Required action: Show every line of the data that contains the string "destruct".

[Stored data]
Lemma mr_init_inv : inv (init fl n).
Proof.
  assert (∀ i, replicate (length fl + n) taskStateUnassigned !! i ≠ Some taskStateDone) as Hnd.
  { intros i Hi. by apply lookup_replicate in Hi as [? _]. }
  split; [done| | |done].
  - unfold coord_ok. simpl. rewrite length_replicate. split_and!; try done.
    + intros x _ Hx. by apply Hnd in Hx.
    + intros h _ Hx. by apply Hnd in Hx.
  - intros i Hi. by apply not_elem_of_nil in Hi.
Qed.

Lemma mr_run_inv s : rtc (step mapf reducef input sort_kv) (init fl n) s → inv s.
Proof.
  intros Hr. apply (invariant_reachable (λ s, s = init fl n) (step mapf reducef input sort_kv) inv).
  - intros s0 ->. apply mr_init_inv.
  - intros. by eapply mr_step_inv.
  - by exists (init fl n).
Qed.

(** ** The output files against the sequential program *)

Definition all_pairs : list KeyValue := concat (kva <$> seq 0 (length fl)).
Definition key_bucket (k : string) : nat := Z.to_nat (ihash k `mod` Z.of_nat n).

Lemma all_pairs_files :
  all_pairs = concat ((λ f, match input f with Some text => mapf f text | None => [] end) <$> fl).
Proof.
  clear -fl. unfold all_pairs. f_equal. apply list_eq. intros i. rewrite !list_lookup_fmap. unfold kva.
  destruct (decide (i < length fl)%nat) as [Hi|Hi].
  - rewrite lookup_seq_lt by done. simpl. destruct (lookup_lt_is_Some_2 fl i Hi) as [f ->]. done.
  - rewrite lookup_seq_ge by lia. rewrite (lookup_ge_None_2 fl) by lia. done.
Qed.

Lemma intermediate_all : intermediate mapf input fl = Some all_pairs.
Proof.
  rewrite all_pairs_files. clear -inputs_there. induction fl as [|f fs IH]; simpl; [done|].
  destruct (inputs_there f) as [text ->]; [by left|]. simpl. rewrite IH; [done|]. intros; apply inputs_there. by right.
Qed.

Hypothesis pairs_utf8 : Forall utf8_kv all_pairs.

Problem solution:
  destruct (decide (i < length fl)%nat) as [Hi|Hi].
  - rewrite lookup_seq_lt by done. simpl. destruct (lookup_lt_is_Some_2 fl i Hi) as [f ->]. done.
  destruct (inputs_there f) as [text ->]; [by left|]. simpl. rewrite IH; [done|]. intros; apply inputs_there. by right.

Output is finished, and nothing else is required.